[[ EXERCISE INPUTS open ]]

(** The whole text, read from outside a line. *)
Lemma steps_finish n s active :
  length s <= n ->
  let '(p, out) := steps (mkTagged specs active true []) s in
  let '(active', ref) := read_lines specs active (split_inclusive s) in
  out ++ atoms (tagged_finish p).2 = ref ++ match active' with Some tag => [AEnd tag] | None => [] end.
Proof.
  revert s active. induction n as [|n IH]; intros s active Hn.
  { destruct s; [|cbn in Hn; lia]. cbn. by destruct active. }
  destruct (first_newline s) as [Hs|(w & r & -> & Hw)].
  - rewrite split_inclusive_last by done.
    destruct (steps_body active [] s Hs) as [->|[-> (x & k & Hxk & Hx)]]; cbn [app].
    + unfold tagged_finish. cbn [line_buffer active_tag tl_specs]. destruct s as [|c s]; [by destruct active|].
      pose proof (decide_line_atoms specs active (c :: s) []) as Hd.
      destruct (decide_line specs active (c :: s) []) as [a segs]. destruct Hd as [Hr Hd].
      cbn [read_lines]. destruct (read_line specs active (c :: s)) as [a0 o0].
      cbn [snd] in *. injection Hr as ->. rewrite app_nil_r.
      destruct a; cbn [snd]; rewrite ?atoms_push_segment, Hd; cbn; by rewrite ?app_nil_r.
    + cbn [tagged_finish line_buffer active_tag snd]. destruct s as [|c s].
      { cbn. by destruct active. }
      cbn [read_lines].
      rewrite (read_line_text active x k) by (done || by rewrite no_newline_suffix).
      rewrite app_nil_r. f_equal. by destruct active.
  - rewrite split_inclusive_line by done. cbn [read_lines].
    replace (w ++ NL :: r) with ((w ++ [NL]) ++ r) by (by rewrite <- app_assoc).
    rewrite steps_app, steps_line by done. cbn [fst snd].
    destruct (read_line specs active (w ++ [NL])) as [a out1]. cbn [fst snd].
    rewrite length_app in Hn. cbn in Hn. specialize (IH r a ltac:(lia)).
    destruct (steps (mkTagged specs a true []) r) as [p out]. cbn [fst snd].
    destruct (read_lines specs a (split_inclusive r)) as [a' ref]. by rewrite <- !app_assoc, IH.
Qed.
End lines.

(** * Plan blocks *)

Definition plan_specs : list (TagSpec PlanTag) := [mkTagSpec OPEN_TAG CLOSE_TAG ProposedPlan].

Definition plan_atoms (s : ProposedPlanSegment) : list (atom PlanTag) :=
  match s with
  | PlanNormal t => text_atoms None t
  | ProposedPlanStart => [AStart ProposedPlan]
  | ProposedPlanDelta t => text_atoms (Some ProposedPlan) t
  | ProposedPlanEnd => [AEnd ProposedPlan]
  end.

[[ EXERCISE INPUTS closed ]]
[[ EXERCISE INPUTS open ]]

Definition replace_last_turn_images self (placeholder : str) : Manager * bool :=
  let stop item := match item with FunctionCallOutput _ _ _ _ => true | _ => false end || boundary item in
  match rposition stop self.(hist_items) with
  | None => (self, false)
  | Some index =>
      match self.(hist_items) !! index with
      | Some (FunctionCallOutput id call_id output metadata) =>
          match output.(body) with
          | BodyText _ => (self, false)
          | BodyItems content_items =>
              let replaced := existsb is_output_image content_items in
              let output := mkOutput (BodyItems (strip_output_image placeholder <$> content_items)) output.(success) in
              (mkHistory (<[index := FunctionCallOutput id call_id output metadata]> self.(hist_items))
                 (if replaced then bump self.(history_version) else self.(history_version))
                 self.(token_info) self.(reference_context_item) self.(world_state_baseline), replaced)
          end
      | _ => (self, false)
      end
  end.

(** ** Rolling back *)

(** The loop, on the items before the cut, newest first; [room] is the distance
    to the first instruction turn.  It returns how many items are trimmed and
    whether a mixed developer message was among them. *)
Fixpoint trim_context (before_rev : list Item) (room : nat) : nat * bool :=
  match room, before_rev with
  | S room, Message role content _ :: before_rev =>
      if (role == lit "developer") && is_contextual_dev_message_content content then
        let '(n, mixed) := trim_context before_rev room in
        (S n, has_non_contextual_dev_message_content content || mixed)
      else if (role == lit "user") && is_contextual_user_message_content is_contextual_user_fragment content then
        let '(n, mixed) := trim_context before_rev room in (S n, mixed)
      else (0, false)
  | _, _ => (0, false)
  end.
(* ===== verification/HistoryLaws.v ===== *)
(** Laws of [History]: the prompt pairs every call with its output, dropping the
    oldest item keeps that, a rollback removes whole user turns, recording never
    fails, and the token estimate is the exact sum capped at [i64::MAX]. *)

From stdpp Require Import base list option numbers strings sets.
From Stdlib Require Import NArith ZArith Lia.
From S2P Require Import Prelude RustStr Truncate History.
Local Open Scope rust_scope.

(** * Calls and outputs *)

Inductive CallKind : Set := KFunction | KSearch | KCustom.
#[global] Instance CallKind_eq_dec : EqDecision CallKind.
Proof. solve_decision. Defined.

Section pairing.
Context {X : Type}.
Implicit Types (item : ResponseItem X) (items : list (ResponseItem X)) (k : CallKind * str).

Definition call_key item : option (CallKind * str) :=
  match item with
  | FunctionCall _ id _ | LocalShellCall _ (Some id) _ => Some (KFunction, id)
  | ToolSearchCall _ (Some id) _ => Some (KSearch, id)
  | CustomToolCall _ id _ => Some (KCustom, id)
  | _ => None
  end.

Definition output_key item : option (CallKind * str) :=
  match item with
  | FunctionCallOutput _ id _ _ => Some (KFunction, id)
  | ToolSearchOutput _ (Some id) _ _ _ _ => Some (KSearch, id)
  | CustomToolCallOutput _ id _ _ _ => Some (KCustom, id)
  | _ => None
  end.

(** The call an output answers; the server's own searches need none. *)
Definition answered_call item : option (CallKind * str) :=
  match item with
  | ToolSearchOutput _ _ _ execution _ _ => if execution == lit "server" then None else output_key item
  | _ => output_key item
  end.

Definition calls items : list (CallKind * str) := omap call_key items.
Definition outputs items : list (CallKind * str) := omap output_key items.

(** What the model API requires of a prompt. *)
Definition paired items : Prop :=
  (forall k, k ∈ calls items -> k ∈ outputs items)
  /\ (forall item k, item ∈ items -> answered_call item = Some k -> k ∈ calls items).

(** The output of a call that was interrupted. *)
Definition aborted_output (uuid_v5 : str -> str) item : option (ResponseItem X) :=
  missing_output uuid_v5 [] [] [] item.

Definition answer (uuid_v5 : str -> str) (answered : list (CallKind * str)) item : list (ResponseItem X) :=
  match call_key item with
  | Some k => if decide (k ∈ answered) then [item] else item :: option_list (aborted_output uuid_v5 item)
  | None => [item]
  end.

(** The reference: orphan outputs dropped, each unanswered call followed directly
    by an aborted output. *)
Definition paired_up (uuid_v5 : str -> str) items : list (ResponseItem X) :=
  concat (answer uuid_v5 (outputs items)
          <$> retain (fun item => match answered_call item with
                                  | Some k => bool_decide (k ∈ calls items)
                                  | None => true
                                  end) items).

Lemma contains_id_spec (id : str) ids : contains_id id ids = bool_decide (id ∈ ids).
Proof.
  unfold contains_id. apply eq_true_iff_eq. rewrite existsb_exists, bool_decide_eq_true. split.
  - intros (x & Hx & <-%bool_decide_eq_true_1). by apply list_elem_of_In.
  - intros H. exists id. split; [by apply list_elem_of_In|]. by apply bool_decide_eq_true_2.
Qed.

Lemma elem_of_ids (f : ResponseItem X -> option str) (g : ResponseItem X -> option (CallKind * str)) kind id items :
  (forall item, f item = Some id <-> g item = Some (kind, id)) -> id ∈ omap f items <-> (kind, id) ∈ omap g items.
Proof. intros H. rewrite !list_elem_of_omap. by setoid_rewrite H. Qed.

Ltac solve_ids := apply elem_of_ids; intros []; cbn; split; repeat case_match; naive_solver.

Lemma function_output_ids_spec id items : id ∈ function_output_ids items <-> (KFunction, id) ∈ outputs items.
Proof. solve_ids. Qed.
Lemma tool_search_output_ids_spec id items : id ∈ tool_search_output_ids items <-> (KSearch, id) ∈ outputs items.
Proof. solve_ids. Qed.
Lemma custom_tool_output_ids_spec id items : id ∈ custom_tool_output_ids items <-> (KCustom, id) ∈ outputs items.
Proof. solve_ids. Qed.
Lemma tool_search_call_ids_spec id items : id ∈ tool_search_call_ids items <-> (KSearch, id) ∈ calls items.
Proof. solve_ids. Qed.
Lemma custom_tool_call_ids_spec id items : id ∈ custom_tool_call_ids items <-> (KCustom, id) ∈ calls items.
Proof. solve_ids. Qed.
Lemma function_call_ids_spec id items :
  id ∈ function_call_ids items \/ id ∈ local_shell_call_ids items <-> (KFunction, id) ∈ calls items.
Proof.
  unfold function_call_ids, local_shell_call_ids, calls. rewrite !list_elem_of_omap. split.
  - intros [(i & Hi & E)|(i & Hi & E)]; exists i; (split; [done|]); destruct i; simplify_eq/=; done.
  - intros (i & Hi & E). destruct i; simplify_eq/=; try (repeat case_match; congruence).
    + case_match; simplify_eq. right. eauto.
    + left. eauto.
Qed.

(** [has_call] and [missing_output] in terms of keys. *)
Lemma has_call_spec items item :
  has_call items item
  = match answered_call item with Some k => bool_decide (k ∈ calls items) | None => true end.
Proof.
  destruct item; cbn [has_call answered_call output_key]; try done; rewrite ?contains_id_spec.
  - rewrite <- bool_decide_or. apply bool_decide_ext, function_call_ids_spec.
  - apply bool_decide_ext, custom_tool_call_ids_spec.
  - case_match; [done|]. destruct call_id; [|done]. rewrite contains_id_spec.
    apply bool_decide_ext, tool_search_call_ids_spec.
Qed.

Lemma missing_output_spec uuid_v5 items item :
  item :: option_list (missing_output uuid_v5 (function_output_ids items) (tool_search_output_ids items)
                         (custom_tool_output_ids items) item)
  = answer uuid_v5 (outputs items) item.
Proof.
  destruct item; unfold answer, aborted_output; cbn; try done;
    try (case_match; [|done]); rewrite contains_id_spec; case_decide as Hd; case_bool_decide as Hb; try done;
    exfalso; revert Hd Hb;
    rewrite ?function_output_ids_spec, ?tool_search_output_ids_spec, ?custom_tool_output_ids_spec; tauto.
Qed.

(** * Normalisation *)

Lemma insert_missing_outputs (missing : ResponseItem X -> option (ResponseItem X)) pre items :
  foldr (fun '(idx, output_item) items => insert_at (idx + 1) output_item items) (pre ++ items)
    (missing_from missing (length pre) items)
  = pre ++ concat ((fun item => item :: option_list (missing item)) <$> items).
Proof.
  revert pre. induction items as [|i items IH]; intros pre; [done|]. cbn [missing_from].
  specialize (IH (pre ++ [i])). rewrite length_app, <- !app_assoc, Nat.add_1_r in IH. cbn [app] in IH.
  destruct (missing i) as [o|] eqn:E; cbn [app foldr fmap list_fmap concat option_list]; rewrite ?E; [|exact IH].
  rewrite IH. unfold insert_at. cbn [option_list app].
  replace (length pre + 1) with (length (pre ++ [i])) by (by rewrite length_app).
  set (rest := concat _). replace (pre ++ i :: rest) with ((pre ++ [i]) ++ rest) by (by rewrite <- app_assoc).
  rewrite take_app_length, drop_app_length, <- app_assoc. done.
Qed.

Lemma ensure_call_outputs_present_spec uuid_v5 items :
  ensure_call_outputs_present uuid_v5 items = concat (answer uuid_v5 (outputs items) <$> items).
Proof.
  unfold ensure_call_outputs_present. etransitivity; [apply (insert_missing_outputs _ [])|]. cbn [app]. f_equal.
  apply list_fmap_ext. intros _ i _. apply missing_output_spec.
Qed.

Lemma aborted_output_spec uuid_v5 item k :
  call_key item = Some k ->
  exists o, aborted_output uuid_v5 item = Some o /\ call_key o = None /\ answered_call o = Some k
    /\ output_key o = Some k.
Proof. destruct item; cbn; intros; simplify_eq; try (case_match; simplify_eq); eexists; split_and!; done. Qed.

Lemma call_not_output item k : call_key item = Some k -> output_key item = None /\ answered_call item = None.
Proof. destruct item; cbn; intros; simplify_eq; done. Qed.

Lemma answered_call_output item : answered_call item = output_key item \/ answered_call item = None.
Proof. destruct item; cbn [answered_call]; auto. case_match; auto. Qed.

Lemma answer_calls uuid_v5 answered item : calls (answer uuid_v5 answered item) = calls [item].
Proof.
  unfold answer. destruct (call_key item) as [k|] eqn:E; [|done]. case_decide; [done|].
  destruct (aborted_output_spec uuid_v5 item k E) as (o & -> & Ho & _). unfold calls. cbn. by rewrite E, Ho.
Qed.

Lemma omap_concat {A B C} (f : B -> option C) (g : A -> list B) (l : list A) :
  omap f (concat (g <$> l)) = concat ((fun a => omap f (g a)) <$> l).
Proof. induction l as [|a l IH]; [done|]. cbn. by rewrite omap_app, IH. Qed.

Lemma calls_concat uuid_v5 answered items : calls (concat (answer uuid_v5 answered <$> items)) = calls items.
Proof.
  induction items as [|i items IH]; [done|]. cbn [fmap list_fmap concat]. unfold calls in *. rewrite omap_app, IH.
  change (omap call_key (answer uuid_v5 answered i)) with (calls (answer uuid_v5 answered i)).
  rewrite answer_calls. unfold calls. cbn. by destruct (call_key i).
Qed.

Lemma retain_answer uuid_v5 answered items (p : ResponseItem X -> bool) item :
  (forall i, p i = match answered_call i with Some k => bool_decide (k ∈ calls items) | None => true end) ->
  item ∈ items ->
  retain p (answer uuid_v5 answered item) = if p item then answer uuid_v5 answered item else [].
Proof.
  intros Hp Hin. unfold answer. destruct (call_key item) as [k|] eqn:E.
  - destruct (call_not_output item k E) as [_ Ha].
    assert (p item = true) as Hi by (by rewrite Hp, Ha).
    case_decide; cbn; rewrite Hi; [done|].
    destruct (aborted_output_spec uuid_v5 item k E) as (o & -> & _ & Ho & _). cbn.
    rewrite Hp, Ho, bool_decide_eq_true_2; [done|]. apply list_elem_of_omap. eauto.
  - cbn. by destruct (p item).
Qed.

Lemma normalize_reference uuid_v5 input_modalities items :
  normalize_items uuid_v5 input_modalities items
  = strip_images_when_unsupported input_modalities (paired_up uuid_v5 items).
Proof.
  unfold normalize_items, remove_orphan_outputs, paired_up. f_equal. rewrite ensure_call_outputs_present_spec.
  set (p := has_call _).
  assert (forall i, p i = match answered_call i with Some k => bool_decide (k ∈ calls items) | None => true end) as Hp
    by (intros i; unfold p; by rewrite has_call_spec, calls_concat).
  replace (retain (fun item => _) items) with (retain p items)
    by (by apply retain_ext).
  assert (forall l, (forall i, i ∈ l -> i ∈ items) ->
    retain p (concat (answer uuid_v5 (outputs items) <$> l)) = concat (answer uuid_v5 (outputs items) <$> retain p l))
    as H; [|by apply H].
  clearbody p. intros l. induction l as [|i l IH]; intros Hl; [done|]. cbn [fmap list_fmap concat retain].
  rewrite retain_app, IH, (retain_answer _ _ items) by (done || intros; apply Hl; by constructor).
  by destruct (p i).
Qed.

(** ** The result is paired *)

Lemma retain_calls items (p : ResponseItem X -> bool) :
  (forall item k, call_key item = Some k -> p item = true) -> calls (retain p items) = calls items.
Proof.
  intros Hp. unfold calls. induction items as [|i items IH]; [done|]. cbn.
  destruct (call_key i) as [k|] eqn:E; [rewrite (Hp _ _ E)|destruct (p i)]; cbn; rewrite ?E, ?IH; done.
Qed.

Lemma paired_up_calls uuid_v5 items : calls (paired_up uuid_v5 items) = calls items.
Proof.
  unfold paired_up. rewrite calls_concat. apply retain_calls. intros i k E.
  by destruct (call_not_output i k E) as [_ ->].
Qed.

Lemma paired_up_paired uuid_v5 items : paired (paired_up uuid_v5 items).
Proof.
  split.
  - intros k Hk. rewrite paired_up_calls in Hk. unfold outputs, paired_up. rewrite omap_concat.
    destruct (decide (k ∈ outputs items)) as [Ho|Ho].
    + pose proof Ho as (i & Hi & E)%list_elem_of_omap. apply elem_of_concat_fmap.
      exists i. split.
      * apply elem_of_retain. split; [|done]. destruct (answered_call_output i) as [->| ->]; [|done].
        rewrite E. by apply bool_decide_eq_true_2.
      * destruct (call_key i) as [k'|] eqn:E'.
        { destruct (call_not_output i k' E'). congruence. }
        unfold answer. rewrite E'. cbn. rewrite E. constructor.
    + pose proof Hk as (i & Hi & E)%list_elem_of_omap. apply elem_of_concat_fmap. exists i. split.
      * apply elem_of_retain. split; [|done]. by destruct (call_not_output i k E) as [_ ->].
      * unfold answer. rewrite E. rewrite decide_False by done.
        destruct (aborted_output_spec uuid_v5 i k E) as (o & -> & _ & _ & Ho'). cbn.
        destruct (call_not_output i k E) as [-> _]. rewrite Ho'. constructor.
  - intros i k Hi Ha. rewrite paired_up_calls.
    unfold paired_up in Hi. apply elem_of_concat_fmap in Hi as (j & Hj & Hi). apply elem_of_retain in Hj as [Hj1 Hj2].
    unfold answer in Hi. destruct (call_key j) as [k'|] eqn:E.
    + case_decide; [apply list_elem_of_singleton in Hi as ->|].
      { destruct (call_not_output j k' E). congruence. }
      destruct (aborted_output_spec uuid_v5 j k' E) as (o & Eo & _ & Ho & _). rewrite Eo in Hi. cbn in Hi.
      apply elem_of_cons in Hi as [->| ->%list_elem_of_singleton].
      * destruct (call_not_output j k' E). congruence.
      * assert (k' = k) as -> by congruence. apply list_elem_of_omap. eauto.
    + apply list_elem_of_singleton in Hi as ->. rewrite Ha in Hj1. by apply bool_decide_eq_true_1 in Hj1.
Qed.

[[ EXERCISE INPUTS closed ]]

## WORK ITEM
Which lines above hold the string "revert"? Please copy all of them.

## OUTPUT FOR THIS EXERCISE
  revert s active. induction n as [|n IH]; intros s active Hn.
    exfalso; revert Hd Hb;
  revert pre. induction items as [|i items IH]; intros pre; [done|]. cbn [missing_from].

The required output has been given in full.